The film (whose producers include CNN Films and HBO Max, both part of Warner Bros. Discovery) might be light on revelations, and some of its conclusions slightly overegged, but one suspects it’s nothing the maestro wouldn’t have approved of. Like one of Richard’s hits, it’s an infectiously good time.
“Passages”
Around the third or fourth time Franz Rogowski, playing film director Tomas, tells one of his actors exactly how to walk down a flight of stairs, you realise “Passages” is going to be good. Very good indeed. The kind of carefully cultivated insouciance Tomas aspires to coax out of his performer is exactly what Ira Sachs achieves in this, the director’s first film since 2019 and a return to form.
Sachs’ sexy, slinky drama unites three darlings of European cinema for a menage-a-trois of sorts in Paris. On a night out, Tomas sleeps with Agathe (Adèle Exarchopoulos), to the surprise of his husband Martin (Ben Whishaw). Both are curious about this turn of events (“I had sex with a woman, can I tell you about it, please?” Tomas pleads) but they also see it for what it is: further evidence that their marriage is on the rocks. This clarity doesn’t mean they’re willing to patch things up, however. Affairs ensue, relationships overlap, and everyone looks very beautiful while doing so.
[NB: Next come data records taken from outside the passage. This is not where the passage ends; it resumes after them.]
(** The text of the entries, each line after its break. *)
Definition entries (ind : string) (m : list (string * ytree)) : string := broken (tree_lines ind m).
Lemma entries_cons ind k t m : entries ind ((k, t) :: m) = broken (yaml_lines ind k t) +:+ entries ind m.
Proof. unfold entries, tree_lines. cbn [fmap list_fmap mjoin list_join]. by rewrite broken_app. Qed.
Lemma entries_map ind k m : broken (yaml_lines ind k (YMap m)) = nl +:+ ind +:+ k +:+ ":" +:+ entries (ind +:+ "  ") m.
Proof.
  cbn [yaml_lines]. rewrite broken_cons, !str_app_assoc. do 4 f_equal. unfold entries, tree_lines. induction m as [|[k' t] m IH]; [done|].
  cbn [fmap list_fmap mjoin list_join]. by rewrite !broken_app, IH.
Qed.
Lemma in_quotes_app s r : in_quotes s +:+ r = String dquote (s +:+ String dquote r).
Proof. unfold in_quotes. by rewrite str_app_cons, str_app_assoc. Qed.

(** The text of the entries before what follows. *)
Section writes.
Context (ind k r : string) (m : list (string * ytree)) (y : string) (Hy : entries ind m +:+ r = y).
Lemma writes_nil : entries ind [] +:+ r = r.
Proof using Type. done. Qed.
Lemma writes_plain s : entries ind ((k, YPlain s) :: m) +:+ r = nl +:+ ind +:+ k +:+ ": " +:+ s +:+ y.
Proof using Hy. rewrite entries_cons, str_app_assoc, Hy. cbn [yaml_lines]. by rewrite broken_cons, str_app_nil_r, !str_app_assoc. Qed.
Lemma writes_quoted s : entries ind ((k, YQuoted s) :: m) +:+ r = nl +:+ ind +:+ k +:+ ": " +:+ String dquote (s +:+ String dquote y).
Proof using Hy.
  rewrite entries_cons, str_app_assoc, Hy. cbn [yaml_lines]. by rewrite broken_cons, str_app_nil_r, !str_app_assoc, in_quotes_app.
Qed.
Lemma writes_seq l : entries ind ((k, YSeq l) :: m) +:+ r = nl +:+ ind +:+ k +:+ ":" +:+ concat_str ((λ s, nl +:+ ind +:+ "  - " +:+ in_quotes s) <$> l) +:+ y.
Proof using Hy.
  rewrite entries_cons, str_app_assoc, Hy. cbn [yaml_lines]. rewrite broken_cons, !str_app_assoc. do 5 f_equal.
  induction l as [|s l IH]; [done|]. cbn [fmap list_fmap concat_str]. by rewrite broken_cons, IH, !str_app_assoc.
Qed.
Lemma writes_map m' z : entries (ind +:+ "  ") m' +:+ y = z → entries ind ((k, YMap m') :: m) +:+ r = nl +:+ ind +:+ k +:+ ":" +:+ z.
Proof using Hy. intros <-. rewrite entries_cons, str_app_assoc, Hy. by rewrite entries_map, !str_app_assoc. Qed.
Lemma writes_given b kvs s : entries ind kvs +:+ "" = s → entries ind (given b kvs ++ m) +:+ r = (if b then s else "") +:+ y.
Proof using Hy.
  rewrite str_app_nil_r. intros <-. rewrite <- Hy. destruct b; [|done]. cbn [given]. unfold entries, tree_lines.
  by rewrite fmap_app, join_app, broken_app, str_app_assoc.
Qed.
End writes.
Lemma writes_given_last ind r b kvs s : entries ind kvs +:+ "" = s → entries ind (given b kvs) +:+ r = (if b then s else "") +:+ r.
Proof. intros Hs. rewrite <- (app_nil_r (given b kvs)). by apply writes_given. Qed.
Lemma yaml_text_entries m : nl +:+ yaml_text m = entries "" m +:+ nl.
Proof. apply text_lines_broken. Qed.
(** Writes a document: the text is found on the way. *)
Ltac writes_step :=
  match goal with
  | |- entries _ ?m +:+ _ = _ =>
      let m' := eval hnf in m in
      lazymatch m' with
      | [] => apply writes_nil
      | (_, YPlain _) :: _ => eapply writes_plain
      | (_, YQuoted _) :: _ => eapply writes_quoted
      | (_, YSeq _) :: _ => eapply writes_seq
      | (_, YMap _) :: _ => eapply writes_map
      | _ => first [eapply writes_given | eapply writes_given_last]
      end
  end.
Ltac writes := repeat writes_step.


(** ** Reading *)
Inductive yline : Type := LItem (s : string) | LHead (k : string) | LScalar (k : string) (t : ytree).

Fixpoint spaces (s : string) : nat * string :=
  match s with String " " r => let '(n, r) := spaces r in (S n, r) | _ => (O, s) end.
Definition unquote (s : string) : string := match s with String _ r => trim_suffix (String dquote "") r | "" => "" end.
Definition lex_line (l : string) : nat * yline :=
  let '(n, r) := spaces l in
  (Nat.div2 n,
   if has_prefix "- " r then LItem (unquote (str_drop 2 r)) else
   match cut_byte ":" r with
   | None => LHead r
   | Some (k, v) =>
       match v with
       | String _ (String c _ as w) => LScalar k (if Ascii.eqb c dquote then YQuoted (unquote w) else YPlain w)
       | _ => LHead k
       end
   end).

Fixpoint take_items (d : nat) (ts : list (nat * yline)) : list string * list (nat * yline) :=
  match ts with
  | (d', LItem s) :: r => if (d' =? d)%nat then let '(l, r) := take_items d r in (s :: l, r) else ([], ts)
  | _ => ([], ts)
  end.
(** The entries at a depth, and the lines after them. *)
Fixpoint read_entries (fuel d : nat) (ts : list (nat * yline)) : list (string * ytree) * list (nat * yline) :=
  match fuel with
  | O => ([], ts)
  | S fuel =>
      let next e ts := let '(m, r) := read_entries fuel d ts in (e :: m, r) in
      match ts with
      | (d', l) :: r =>
          if negb (d' =? d)%nat then ([], ts) else
          match l with
          | LItem _ => ([], ts)
          | LScalar k t => next (k, t) r
          | LHead k =>
              match take_items (S d) r with
              | ([], _) => let '(m, r) := read_entries fuel (S d) r in next (k, YMap m) r
              | (l, r) => next (k, YSeq l) r
              end
          end
      | [] => ([], [])
      end
  end.
Definition read_doc (text : string) : list (string * ytree) :=
  let ts := lex_line <$> removelast (split_on newline text) in fst (read_entries (S (length ts)) 0 ts).

(** *** The lines of a document *)
Fixpoint tree_toks (d : nat) (k : string) (t : ytree) : list (nat * yline) :=
  match t with
  | YPlain _ | YQuoted _ => [(d, LScalar k t)]
  | YSeq l => (d, LHead k) :: ((λ s, (S d, LItem s)) <$> l)
  | YMap m => (d, LHead k) :: (fix go (m : list (string * ytree)) := match m with [] => [] | (k, t) :: m => tree_toks (S d) k t ++ go m end) m
  end.
Definition doc_toks (d : nat) (m : list (string * ytree)) : list (nat * yline) := mjoin ((λ '(k, t), tree_toks d k t) <$> m).
Lemma tree_toks_map d k m : tree_toks d k (YMap m) = (d, LHead k) :: doc_toks (S d) m.
Proof. cbn [tree_toks]. f_equal. unfold doc_toks. induction m as [|[k' t] m IH]; [done|]. cbn [fmap list_fmap mjoin list_join]. by rewrite IH. Qed.
Lemma doc_toks_cons d k t m : doc_toks d ((k, t) :: m) = tree_toks d k t ++ doc_toks d m.
Proof. done. Qed.

(** What follows the entries at a depth is less deep. *)
Definition ends_at (d : nat) (ts : list (nat * yline)) : Prop := match ts with [] => True | (d', _) :: _ => (d' < d)%nat end.
Lemma doc_ends d m rest : ends_at d rest → ends_at (S d) (doc_toks d m ++ rest).
Proof.
  destruct m as [|[k t] m]; [destruct rest as [|[d' l] r]; cbn; lia|]. intros _. rewrite doc_toks_cons. destruct t; cbn; lia.
Qed.
Lemma no_items d ts : ends_at (S d) ts → take_items (S d) ts = ([], ts).
Proof. destruct ts as [|[d' [s|k|k t]] r]; try done. cbn. destruct (Nat.eqb_spec d' (S d)); [lia|done]. Qed.
Lemma doc_no_items d m rest : ends_at d rest → take_items d (doc_toks d m ++ rest) = ([], doc_toks d m ++ rest).
Proof.
  destruct m as [|[k t] m]; [|by destruct t]. cbn. destruct rest as [|[d' [s|k|k t]] r]; try done. cbn. intros Hd. destruct (Nat.eqb_spec d' d); [lia|done].
Qed.
Lemma take_items_all d l rest : take_items d rest = ([], rest) → take_items d (((λ s, (d, LItem s)) <$> l) ++ rest) = (l, rest).
Proof. intros Hr. induction l as [|s l IH]; [done|]. cbn. by rewrite Nat.eqb_refl, IH. Qed.

(** No sequence is empty. *)
Fixpoint full_tree (t : ytree) : bool :=
  match t with
  | YSeq l => negb (bool_decide (l = []))
  | YMap m => (fix go (m : list (string * ytree)) := match m with [] => true | (_, t) :: m => full_tree t && go m end) m
  | _ => true
  end.
Lemma full_map_cons k t m : full_tree (YMap ((k, t) :: m)) = full_tree t && full_tree (YMap m).
Proof. done. Qed.

Lemma read_entries_toks fuel d m rest : full_tree (YMap m) = true → (length (doc_toks d m) < fuel)%nat → ends_at d rest →
  read_entries fuel d (doc_toks d m ++ rest) = (m, rest).
Proof.
  revert d m rest. induction fuel as [|fuel IH]; intros d m rest Hm Hf He; [lia|]. destruct m as [|[k t] m].
  - destruct rest as [|[d' l] r]; [done|]. cbn in He |- *. destruct (Nat.eqb_spec d' d); [lia|done].
  - rewrite full_map_cons in Hm. apply andb_true_iff in Hm as [Ht Hm]. rewrite doc_toks_cons, length_app in Hf. rewrite doc_toks_cons, <- app_assoc.
    assert (Hnext : (length (doc_toks d m) < fuel)%nat → read_entries fuel d (doc_toks d m ++ rest) = (m, rest)) by auto.
    destruct t as [s|s|l|m'].
    + cbn in Hf |- *. rewrite Nat.eqb_refl. cbn. by rewrite Hnext by lia.
    + cbn in Hf |- *. rewrite Nat.eqb_refl. cbn. by rewrite Hnext by lia.
    + cbn [tree_toks app length] in Hf |- *. cbn [read_entries]. rewrite Nat.eqb_refl. cbn [negb].
      rewrite take_items_all by (apply no_items; by apply doc_ends). destruct l; [done|]. by rewrite Hnext by lia.
    + rewrite tree_toks_map in Hf |- *. cbn [app length] in Hf |- *. cbn [read_entries]. rewrite Nat.eqb_refl. cbn [negb].
      pose proof (doc_ends d m rest He) as He'. rewrite doc_no_items by done. rewrite (IH (S d) m') by (done || lia). by rewrite Hnext by lia.
Qed.

(** *** Reading the lines *)
Fixpoint pad (d : nat) : string := match d with O => "" | S d => String " " (String " " (pad d)) end.
Lemma pad_S d r : pad d +:+ "  " +:+ r = pad (S d) +:+ r.
Proof.
  induction d as [|d IH]; [done|]. exact (f_equal (λ x, String " " (String " " x)) IH).
Qed.
Lemma spaces_pad d c r : c ≠ " "%char → spaces (pad d +:+ String c r) = ((2 * d)%nat, String c r).
Proof.
  intros Hc. induction d as [|d IH]; [cbn; destruct c as [[] [] [] [] [] [] [] []]; done|]. replace (2 * S d)%nat with (S (S (2 * d))) by lia.
  change (spaces (pad (S d) +:+ String c r)) with (let '(n, x) := let '(n, x) := spaces (pad d +:+ String c r) in (S n, x) in (S n, x)). by rewrite IH.
Qed.
Lemma unquote_quoted s : unquote (in_quotes s) = s.
Proof.
  unfold unquote, in_quotes, trim_suffix. assert (has_suffix (String dquote "") (s +:+ String dquote "") = true) as ->.
  { apply has_suffix_spec. by exists s. }
  rewrite str_length_app. cbn [String.length]. replace (String.length s + 1 - 1)%nat with (String.length s) by lia. apply str_take_app.
Qed.

Lemma word_chars p : word_char p = true → p ≠ " "%char ∧ p ≠ ":"%char ∧ p ≠ dquote ∧ p ≠ newline.
Proof. intros Hp. split_and!; intros ->; by vm_compute in Hp. Qed.
Lemma plain_word_spec k : plain_word k = true → str_forallb word_char k = true ∧ ∃ c r, k = String c r ∧ word_char c = true ∧ c ≠ "-"%char.
Proof.
  intros Hk. assert (Hall : str_forallb word_char k = true).
  { apply orb_true_iff in Hk as [Hk|Hk]; repeat (apply andb_true_iff in Hk as [Hk ?]); [|done].
    eapply str_forallb_impl; [|exact Hk]. intros c Hc. unfold word_char. by rewrite Hc, orb_true_r. }
  split; [done|]. destruct k as [|c r]; [done|]. exists c, r. cbn in Hall. apply andb_true_iff in Hall as [Hc _]. split_and!; [done..|].
  intros ->. apply orb_true_iff in Hk as [Hk|Hk]; [done|]. repeat (apply andb_true_iff in Hk as [Hk ?]). done.
Qed.
Lemma word_no_byte b k : word_char b = false → str_forallb word_char k = true → mem_byte b k = false.
Proof. apply mem_byte_none. Qed.

Lemma no_dash c r : c ≠ "-"%char → has_prefix "- " (String c r) = false.
Proof. intros Hc. cbn [has_prefix]. destruct (Ascii.eqb_spec "-" c); [congruence|done]. Qed.

Lemma lex_head d k : plain_word k = true → lex_line (pad d +:+ k +:+ ":") = (d, LHead k).
Proof.
  intros Hk. destruct (plain_word_spec k Hk) as (Hall & c & r & -> & Hc & Hm). destruct (word_chars c Hc) as (H1 & _).
  unfold lex_line. rewrite str_app_cons, spaces_pad by done. rewrite Nat.div2_double. f_equal.
  rewrite no_dash by done.
  rewrite <- str_app_cons. change ":" with (String ":" ""). by rewrite cut_byte_app by (by apply word_no_byte).
Qed.
Lemma lex_scalar d k c v : plain_word k = true →
  lex_line (pad d +:+ k +:+ ": " +:+ String c v) = (d, LScalar k (if Ascii.eqb c dquote then YQuoted (unquote (String c v)) else YPlain (String c v))).
Proof.
  intros Hk. destruct (plain_word_spec k Hk) as (Hall & c' & r & -> & Hc & Hm). destruct (word_chars c' Hc) as (H1 & _).
  unfold lex_line. rewrite str_app_cons, spaces_pad by done. rewrite Nat.div2_double. f_equal.
  rewrite no_dash by done.
  rewrite <- str_app_cons. change (": " +:+ String c v) with (String ":" (String " " (String c v))). by rewrite cut_byte_app by (by apply word_no_byte).
Qed.
Lemma lex_item d s : lex_line (pad d +:+ "- " +:+ in_quotes s) = (d, LItem s).
Proof.
  unfold lex_line. change ("- " +:+ in_quotes s) with (String "-" (String " " (in_quotes s))). rewrite spaces_pad by done.
  rewrite Nat.div2_double. f_equal. change (LItem (unquote (in_quotes s)) = LItem s). by rewrite unquote_quoted.
Qed.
Martin is perhaps the most incisive of the three, and Wishaw plays him with a disturbingly-even keel. Exarchopoulos’s Agathe is not just the wedge between these two men but fully-fleshed with motivations of her own. However this is Rogowski’s film, playing a man newly unsure of himself and what he wants.
Tomas, who bends people to his vision for a living, must learn that he can’t exert that kind of control over the real world. It’s a difficult journey towards accepting that fact, and Rogowski marries softness and restraint with petulance and pettiness along the way with total believability. He’s simply one of the best in the business right now.